## DATA SHOWN:
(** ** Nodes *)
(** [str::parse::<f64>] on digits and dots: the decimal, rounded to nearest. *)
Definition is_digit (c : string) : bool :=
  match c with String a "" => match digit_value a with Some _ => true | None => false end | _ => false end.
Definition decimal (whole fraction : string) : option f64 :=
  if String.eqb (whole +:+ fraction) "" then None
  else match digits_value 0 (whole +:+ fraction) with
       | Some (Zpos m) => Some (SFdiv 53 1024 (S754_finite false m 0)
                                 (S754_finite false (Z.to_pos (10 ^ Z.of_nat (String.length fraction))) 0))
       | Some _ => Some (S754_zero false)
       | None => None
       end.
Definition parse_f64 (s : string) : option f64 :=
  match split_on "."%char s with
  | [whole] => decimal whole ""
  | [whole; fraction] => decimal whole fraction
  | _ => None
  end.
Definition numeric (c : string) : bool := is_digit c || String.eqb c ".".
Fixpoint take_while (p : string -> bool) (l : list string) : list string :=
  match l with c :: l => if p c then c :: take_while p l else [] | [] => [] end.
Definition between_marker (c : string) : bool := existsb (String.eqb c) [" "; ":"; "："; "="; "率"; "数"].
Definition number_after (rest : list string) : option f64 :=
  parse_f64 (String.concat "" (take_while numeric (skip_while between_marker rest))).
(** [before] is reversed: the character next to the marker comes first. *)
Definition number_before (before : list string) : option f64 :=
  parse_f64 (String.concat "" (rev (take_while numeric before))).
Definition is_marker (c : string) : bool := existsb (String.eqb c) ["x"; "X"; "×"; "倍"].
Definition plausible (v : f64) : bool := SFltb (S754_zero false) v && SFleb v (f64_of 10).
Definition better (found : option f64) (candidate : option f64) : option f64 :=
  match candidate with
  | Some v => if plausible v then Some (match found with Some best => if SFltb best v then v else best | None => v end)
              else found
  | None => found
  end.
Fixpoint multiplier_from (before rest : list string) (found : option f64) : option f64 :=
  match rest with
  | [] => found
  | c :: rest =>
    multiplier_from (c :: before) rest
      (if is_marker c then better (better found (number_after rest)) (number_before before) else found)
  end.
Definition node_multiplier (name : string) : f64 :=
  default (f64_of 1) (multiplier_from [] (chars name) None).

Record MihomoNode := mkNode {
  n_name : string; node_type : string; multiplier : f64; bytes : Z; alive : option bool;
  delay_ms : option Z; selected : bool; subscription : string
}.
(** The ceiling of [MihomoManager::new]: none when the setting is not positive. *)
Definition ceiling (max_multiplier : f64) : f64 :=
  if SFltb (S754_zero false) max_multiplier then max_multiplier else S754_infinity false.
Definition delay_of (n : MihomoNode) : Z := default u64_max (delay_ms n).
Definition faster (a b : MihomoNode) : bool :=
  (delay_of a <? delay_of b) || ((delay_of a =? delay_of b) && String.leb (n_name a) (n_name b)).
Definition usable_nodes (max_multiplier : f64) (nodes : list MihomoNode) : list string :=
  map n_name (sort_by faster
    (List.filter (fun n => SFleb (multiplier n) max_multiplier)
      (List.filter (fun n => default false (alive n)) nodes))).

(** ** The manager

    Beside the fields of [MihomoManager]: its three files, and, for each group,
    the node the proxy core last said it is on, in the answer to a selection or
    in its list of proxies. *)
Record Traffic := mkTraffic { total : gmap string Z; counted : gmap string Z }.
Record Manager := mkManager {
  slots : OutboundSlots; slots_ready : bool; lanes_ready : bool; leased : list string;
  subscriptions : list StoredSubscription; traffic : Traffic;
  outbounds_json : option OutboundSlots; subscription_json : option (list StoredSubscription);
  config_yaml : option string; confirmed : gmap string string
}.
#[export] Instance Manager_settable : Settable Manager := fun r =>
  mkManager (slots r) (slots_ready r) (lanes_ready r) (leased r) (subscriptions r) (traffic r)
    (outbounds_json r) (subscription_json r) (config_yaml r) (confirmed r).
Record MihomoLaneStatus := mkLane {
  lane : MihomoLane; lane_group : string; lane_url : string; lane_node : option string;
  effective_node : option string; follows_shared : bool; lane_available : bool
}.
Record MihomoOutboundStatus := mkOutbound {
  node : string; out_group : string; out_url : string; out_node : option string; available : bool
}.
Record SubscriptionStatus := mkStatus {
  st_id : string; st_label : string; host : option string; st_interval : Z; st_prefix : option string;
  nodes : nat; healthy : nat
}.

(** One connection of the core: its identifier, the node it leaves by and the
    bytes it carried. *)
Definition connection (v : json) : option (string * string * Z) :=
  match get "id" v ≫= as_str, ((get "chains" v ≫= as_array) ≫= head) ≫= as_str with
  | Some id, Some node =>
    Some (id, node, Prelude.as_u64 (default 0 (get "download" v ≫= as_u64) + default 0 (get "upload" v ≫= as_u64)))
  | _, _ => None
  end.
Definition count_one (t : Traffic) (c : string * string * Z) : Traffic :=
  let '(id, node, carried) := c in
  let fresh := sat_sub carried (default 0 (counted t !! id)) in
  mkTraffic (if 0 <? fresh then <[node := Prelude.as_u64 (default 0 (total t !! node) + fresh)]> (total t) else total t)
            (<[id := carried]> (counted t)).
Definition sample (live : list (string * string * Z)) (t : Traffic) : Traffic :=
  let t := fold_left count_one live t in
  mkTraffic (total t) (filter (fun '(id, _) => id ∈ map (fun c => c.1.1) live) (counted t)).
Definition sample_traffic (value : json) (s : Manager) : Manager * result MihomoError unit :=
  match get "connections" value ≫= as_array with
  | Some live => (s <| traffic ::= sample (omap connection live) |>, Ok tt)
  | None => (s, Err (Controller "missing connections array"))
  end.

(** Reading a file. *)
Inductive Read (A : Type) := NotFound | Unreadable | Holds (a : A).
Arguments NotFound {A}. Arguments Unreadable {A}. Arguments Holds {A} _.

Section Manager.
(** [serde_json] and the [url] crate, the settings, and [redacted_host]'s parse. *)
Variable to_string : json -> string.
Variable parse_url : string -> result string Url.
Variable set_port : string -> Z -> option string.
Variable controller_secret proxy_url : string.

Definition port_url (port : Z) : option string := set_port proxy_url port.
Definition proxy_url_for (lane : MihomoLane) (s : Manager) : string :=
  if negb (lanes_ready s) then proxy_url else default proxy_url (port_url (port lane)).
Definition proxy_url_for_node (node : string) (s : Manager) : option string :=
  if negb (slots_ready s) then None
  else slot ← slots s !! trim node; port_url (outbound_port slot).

## EXERCISE:
Find the word "SFleb" in the records, and report each line that has it.

## WRITTEN SOLUTION:
Definition plausible (v : f64) : bool := SFltb (S754_zero false) v && SFleb v (f64_of 10).
    (List.filter (fun n => SFleb (multiplier n) max_multiplier)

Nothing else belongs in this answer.